• WHAT TO DO: Using the data that follows, return exactly the lines from the one that contains "From Stdlib Require Export Ascii." through the one that contains "EmptyString, _ => Some s", ends included.

(RECORDS)

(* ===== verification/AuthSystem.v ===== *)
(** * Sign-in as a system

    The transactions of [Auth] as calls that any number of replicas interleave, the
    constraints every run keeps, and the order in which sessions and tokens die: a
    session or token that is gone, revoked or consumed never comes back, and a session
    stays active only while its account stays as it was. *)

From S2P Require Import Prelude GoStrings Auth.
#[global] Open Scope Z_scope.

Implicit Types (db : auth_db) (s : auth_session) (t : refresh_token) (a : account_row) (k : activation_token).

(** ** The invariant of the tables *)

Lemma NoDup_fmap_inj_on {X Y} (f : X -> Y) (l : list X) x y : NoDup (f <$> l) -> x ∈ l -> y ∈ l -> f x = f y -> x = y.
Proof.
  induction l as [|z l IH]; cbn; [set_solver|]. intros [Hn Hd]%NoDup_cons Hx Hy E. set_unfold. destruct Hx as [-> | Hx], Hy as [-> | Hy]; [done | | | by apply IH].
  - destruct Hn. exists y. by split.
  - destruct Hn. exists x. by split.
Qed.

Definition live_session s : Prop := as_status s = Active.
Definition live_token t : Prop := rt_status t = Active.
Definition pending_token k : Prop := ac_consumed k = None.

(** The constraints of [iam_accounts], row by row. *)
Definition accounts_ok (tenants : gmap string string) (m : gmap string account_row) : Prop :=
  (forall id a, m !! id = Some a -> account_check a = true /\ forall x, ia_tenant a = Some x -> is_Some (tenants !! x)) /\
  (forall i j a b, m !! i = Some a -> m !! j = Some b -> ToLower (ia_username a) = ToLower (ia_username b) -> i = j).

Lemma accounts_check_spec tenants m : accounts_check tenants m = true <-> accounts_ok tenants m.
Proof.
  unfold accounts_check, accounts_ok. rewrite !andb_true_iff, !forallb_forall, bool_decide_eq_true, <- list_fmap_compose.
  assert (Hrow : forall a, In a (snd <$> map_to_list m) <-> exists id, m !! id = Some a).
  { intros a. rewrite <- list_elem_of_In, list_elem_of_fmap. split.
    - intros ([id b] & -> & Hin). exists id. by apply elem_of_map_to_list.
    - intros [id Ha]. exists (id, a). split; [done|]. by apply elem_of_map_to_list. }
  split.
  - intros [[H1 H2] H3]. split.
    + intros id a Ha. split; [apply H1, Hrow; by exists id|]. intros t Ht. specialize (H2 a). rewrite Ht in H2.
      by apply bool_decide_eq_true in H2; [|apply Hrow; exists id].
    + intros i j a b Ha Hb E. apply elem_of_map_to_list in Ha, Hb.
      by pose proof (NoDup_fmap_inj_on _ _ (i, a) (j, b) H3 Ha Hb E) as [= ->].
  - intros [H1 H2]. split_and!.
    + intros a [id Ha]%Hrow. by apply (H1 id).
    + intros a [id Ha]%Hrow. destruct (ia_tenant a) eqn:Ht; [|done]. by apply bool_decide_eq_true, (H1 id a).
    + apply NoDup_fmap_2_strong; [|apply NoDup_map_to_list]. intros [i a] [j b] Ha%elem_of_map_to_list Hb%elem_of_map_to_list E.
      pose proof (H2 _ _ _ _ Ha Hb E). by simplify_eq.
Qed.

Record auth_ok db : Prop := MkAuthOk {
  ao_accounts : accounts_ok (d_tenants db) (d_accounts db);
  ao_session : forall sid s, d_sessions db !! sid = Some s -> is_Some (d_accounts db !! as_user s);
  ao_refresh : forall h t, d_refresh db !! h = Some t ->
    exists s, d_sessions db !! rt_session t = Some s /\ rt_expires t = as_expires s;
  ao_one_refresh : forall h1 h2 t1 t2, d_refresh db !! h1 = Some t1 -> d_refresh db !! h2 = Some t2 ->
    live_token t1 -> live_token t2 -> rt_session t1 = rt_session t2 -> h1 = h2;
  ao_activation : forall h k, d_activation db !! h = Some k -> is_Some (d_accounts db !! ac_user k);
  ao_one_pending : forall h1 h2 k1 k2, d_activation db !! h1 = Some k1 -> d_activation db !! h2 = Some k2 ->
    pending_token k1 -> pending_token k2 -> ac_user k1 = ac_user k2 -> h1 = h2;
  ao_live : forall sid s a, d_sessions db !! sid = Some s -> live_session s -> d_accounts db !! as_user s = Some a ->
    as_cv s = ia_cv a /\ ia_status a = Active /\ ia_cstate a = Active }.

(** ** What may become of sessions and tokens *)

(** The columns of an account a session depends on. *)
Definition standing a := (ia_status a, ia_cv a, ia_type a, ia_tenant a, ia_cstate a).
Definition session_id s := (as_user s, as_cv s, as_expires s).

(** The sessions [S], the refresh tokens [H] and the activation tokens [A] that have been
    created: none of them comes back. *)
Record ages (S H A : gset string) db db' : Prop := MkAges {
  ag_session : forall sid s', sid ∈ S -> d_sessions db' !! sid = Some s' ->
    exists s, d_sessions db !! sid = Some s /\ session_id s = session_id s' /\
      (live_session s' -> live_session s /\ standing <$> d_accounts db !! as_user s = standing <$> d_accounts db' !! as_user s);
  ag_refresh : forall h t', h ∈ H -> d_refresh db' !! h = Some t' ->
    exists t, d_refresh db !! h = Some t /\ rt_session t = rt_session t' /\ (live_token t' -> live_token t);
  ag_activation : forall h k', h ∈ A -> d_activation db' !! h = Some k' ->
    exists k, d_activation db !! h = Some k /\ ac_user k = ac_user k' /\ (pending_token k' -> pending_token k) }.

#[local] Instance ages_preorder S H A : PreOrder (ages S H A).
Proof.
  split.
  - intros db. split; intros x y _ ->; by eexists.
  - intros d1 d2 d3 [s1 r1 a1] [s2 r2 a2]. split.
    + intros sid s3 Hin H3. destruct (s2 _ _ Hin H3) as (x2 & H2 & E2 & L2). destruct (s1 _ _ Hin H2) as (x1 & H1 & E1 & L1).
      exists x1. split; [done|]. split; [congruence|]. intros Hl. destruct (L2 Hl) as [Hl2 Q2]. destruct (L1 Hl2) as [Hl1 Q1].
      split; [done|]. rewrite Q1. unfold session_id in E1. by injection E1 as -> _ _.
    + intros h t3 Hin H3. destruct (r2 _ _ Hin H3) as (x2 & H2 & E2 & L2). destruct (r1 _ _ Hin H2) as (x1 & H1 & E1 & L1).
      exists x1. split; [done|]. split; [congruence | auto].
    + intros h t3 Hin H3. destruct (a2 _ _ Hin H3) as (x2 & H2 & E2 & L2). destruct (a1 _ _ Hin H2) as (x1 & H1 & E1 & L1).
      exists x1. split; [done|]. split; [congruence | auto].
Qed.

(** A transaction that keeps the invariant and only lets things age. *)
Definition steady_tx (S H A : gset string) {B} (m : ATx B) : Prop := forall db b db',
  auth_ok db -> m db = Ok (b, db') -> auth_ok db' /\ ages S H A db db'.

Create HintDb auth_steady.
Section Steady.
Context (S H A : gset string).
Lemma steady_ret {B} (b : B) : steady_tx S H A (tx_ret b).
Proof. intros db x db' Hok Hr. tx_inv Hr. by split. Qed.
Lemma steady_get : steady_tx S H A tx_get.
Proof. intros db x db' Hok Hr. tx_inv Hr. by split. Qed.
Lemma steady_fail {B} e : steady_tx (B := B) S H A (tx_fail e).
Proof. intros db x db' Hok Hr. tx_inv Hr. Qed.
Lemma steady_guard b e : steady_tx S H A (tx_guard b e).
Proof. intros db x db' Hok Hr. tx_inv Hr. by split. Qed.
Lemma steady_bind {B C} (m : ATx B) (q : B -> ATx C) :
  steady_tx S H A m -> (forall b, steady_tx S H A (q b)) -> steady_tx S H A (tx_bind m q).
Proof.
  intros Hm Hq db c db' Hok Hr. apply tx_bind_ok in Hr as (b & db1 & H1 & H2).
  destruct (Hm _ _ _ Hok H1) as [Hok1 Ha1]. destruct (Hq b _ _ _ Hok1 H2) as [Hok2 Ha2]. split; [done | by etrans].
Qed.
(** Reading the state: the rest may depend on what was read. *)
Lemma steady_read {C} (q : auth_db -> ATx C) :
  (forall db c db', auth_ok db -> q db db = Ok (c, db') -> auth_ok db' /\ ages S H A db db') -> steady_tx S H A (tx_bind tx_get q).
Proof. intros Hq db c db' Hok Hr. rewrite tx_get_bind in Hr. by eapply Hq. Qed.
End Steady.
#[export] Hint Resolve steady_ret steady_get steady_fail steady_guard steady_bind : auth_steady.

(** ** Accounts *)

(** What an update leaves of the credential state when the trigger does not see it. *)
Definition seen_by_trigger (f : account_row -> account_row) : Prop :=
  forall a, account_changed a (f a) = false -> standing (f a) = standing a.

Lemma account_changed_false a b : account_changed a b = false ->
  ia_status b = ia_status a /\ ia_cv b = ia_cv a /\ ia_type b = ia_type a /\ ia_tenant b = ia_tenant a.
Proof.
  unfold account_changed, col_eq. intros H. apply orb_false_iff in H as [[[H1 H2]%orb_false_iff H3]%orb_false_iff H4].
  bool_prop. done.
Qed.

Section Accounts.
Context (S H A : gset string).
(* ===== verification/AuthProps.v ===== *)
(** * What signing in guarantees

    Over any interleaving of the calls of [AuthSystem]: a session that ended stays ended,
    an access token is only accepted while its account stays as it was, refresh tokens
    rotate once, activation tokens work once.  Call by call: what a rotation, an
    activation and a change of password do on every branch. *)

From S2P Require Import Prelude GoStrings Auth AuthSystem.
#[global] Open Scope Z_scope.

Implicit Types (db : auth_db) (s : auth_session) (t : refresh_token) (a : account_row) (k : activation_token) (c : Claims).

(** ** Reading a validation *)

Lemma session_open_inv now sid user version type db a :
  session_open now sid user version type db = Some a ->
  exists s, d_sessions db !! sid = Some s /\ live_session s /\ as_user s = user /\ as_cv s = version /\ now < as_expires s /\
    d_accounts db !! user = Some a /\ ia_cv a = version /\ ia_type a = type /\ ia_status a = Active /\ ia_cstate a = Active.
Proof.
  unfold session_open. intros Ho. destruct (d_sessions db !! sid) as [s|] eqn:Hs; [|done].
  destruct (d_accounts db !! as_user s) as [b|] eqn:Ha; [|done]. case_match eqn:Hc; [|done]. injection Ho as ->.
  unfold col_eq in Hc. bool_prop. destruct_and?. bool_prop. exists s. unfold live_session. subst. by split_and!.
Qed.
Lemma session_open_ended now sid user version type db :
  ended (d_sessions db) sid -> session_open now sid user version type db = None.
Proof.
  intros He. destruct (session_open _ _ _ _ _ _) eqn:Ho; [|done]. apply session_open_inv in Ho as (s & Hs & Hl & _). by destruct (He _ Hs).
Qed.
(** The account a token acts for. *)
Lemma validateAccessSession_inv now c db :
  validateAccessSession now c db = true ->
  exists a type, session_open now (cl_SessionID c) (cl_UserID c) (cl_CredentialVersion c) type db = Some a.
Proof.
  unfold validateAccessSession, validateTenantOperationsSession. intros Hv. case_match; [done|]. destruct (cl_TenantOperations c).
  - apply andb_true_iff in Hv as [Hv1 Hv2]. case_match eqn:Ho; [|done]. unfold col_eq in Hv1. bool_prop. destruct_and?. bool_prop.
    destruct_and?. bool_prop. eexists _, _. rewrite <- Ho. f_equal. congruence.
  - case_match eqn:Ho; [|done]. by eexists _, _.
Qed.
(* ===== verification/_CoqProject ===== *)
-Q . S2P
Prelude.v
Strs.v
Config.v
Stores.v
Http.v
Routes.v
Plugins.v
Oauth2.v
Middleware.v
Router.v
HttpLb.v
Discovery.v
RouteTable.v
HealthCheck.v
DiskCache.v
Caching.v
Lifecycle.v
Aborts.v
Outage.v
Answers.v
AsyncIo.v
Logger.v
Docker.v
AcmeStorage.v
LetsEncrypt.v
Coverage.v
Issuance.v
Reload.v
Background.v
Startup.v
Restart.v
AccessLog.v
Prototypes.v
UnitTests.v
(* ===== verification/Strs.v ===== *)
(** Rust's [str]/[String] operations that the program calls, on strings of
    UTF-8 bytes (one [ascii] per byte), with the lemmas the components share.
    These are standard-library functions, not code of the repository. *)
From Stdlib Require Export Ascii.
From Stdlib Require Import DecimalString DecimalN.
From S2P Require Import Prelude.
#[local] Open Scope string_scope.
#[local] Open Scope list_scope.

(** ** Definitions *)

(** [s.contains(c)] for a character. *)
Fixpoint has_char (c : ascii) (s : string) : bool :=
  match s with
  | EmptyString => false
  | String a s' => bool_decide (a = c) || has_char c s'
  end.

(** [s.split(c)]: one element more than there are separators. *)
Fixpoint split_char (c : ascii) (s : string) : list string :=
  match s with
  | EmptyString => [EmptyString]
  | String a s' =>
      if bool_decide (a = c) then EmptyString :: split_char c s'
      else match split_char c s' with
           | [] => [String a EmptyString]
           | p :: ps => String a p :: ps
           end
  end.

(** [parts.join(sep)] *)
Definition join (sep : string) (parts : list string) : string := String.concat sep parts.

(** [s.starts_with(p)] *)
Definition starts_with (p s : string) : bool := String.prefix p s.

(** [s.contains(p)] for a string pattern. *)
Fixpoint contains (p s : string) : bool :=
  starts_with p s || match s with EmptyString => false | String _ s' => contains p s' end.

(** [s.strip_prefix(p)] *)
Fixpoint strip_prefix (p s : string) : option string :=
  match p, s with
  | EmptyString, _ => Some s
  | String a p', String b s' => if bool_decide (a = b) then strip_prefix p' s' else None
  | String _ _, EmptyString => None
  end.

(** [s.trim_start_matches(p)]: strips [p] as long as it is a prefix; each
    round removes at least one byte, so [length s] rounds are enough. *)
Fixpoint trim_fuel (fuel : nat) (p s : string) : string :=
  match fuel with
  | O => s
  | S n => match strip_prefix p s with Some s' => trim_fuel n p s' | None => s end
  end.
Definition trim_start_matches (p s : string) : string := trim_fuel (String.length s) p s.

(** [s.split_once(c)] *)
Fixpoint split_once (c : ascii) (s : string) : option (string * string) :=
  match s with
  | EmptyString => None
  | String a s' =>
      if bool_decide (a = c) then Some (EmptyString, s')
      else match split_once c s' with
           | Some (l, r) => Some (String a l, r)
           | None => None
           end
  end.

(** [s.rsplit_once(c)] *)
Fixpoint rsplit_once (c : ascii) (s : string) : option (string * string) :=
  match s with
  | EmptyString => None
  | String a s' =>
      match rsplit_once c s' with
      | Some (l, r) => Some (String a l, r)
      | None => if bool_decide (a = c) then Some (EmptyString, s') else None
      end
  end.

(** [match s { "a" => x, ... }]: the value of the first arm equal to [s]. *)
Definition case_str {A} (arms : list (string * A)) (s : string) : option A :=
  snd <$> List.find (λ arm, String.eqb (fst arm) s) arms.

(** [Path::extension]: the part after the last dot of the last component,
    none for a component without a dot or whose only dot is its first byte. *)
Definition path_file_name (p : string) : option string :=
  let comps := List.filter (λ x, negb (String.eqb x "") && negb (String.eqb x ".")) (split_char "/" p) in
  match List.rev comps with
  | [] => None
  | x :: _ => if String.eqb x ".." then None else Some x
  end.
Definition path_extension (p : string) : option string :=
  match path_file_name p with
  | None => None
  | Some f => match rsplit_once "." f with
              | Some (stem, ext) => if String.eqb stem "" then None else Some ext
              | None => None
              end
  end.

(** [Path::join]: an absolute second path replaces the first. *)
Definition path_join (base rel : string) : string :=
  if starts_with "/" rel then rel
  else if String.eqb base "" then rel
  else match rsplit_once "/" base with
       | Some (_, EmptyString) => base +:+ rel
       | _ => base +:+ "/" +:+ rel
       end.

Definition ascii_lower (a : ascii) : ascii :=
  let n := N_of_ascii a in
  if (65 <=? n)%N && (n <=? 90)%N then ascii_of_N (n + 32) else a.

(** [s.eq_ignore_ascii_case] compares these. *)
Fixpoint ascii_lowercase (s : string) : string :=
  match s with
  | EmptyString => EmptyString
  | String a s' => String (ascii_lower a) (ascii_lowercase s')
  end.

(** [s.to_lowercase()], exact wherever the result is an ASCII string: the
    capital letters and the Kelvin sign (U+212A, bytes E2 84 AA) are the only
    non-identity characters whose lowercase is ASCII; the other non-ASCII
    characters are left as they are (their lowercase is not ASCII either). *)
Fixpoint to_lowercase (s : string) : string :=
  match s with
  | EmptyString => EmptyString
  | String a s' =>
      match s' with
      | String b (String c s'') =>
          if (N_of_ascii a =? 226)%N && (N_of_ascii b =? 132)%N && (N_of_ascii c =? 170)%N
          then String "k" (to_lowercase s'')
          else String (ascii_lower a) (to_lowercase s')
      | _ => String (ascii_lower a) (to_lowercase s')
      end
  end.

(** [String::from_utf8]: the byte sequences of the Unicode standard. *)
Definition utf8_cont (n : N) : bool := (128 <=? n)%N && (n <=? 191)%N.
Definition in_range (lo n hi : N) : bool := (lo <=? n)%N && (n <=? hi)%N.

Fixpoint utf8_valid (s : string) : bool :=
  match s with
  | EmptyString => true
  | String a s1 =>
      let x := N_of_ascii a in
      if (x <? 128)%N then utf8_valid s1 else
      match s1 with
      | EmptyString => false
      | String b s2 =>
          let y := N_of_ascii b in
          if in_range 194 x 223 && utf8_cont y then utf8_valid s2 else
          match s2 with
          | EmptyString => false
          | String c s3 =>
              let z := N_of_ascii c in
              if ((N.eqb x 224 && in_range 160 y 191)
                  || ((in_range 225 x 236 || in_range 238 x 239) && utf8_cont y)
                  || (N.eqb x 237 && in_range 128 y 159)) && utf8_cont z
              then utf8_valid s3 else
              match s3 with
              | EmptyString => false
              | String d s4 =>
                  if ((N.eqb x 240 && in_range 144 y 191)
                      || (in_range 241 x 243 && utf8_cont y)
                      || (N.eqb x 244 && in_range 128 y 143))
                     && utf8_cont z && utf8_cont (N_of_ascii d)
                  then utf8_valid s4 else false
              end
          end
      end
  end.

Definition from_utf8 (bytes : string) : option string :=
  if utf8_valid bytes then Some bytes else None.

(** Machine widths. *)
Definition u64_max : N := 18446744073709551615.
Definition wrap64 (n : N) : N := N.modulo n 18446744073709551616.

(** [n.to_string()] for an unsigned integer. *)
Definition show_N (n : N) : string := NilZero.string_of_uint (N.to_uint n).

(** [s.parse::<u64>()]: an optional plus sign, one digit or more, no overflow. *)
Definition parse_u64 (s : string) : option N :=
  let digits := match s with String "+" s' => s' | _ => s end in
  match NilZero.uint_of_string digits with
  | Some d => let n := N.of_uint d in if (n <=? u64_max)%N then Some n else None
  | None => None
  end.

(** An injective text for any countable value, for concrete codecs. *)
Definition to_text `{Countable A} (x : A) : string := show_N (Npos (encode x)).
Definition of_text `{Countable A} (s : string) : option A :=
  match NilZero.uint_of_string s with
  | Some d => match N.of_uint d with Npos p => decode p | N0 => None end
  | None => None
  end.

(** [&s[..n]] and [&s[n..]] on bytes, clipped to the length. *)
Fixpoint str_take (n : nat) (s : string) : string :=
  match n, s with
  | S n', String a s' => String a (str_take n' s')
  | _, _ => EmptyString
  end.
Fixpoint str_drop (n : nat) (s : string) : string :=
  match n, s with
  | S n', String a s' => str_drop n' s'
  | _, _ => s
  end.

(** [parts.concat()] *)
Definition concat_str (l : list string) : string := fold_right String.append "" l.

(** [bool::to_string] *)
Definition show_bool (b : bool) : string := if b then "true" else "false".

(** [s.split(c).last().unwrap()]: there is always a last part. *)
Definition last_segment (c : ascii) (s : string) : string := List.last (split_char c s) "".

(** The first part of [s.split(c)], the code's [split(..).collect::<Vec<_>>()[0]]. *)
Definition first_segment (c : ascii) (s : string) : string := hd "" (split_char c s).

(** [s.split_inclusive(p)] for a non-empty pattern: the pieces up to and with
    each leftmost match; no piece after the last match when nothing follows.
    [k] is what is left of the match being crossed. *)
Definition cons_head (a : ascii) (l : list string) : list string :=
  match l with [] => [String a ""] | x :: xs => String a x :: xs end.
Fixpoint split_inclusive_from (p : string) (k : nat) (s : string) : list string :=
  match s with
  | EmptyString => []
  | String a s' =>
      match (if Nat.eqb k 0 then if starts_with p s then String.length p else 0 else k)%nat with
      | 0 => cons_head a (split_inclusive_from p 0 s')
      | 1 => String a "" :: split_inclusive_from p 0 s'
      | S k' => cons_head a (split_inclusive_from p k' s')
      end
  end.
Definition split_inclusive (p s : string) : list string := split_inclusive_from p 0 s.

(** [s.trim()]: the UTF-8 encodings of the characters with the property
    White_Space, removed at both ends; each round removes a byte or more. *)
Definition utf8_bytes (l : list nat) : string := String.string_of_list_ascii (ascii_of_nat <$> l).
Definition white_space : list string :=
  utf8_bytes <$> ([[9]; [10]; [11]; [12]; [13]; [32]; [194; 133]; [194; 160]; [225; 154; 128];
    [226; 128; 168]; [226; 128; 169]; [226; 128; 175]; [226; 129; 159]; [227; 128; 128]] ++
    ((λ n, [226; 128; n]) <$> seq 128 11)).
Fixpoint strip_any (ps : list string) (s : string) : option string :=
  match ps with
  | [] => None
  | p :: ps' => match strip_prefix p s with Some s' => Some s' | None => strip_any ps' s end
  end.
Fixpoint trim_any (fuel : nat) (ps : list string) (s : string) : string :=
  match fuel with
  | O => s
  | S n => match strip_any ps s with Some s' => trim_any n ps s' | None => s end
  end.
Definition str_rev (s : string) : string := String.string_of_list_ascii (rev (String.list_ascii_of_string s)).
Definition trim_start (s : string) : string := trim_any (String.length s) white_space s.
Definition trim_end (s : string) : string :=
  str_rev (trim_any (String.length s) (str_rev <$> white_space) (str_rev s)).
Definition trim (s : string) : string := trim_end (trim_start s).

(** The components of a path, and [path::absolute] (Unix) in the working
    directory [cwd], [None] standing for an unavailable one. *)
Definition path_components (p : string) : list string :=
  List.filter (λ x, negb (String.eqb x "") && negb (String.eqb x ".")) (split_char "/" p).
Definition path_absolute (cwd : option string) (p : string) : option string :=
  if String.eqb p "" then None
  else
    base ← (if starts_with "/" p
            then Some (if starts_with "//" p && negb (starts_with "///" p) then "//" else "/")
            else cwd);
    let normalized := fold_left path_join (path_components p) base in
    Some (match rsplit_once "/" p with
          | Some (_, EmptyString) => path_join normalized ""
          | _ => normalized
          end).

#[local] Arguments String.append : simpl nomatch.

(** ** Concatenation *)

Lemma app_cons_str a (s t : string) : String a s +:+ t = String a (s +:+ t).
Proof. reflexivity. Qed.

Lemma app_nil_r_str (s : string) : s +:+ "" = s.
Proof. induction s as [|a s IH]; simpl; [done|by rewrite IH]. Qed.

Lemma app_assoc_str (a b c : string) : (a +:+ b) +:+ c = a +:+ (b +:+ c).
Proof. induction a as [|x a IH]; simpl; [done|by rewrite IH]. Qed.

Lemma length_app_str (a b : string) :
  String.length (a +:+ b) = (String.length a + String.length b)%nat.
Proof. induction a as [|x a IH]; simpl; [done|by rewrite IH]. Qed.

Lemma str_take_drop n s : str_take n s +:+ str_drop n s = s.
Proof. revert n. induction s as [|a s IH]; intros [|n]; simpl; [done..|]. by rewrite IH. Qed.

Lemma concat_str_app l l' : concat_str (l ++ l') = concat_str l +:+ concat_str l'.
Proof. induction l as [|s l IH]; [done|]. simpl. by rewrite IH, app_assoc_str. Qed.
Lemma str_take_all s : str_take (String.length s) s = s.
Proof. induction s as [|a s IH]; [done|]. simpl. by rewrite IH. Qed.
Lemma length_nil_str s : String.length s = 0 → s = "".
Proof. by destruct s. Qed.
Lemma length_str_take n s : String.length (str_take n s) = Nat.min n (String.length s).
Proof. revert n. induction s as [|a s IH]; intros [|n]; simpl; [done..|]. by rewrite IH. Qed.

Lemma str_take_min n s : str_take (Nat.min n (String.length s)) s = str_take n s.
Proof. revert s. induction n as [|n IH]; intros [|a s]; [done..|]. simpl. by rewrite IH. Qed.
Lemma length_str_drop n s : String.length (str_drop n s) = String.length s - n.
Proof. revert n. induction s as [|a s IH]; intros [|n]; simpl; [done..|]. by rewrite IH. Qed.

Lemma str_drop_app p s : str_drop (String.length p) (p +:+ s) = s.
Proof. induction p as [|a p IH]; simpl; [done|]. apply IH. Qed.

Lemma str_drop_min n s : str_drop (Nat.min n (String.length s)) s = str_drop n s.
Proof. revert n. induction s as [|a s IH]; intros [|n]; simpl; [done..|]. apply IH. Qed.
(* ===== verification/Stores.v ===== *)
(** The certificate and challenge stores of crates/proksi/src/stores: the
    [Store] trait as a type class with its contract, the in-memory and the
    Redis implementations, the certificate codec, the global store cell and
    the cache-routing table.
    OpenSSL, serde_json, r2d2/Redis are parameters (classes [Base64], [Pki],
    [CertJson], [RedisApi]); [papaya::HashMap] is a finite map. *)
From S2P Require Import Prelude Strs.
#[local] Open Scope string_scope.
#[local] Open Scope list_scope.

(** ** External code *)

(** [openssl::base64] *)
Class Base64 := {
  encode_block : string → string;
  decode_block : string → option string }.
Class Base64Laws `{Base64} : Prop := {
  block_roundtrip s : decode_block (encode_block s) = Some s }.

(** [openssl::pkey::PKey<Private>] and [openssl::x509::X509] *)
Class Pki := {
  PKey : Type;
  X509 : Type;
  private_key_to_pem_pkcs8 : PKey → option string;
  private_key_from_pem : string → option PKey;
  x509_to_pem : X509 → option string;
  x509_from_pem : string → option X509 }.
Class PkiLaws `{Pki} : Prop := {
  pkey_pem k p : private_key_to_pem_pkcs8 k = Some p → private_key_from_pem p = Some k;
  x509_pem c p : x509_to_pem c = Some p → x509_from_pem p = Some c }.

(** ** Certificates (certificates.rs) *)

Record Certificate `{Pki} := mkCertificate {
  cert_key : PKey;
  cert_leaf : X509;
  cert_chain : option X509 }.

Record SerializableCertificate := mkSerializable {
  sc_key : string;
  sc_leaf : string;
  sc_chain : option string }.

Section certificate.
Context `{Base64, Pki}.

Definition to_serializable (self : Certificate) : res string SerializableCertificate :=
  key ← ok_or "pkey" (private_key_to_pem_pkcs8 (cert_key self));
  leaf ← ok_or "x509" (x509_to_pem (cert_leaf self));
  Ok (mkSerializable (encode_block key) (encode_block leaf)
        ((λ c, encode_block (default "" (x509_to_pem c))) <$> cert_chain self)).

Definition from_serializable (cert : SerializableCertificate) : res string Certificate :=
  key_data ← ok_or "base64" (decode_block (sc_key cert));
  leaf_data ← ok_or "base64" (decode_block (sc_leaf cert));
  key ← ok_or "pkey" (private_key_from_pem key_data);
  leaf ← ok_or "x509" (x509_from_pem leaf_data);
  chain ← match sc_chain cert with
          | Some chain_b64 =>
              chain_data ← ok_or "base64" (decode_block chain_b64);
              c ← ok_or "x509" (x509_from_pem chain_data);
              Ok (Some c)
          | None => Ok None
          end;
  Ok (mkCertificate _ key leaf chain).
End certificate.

(End RECORDS)

• YOUR RESPONSE:
From Stdlib Require Export Ascii.
From Stdlib Require Import DecimalString DecimalN.
From S2P Require Import Prelude.
#[local] Open Scope string_scope.
#[local] Open Scope list_scope.

(** ** Definitions *)

(** [s.contains(c)] for a character. *)
Fixpoint has_char (c : ascii) (s : string) : bool :=
  match s with
  | EmptyString => false
  | String a s' => bool_decide (a = c) || has_char c s'
  end.

(** [s.split(c)]: one element more than there are separators. *)
Fixpoint split_char (c : ascii) (s : string) : list string :=
  match s with
  | EmptyString => [EmptyString]
  | String a s' =>
      if bool_decide (a = c) then EmptyString :: split_char c s'
      else match split_char c s' with
           | [] => [String a EmptyString]
           | p :: ps => String a p :: ps
           end
  end.

(** [parts.join(sep)] *)
Definition join (sep : string) (parts : list string) : string := String.concat sep parts.

(** [s.starts_with(p)] *)
Definition starts_with (p s : string) : bool := String.prefix p s.

(** [s.contains(p)] for a string pattern. *)
Fixpoint contains (p s : string) : bool :=
  starts_with p s || match s with EmptyString => false | String _ s' => contains p s' end.

(** [s.strip_prefix(p)] *)
Fixpoint strip_prefix (p s : string) : option string :=
  match p, s with
  | EmptyString, _ => Some s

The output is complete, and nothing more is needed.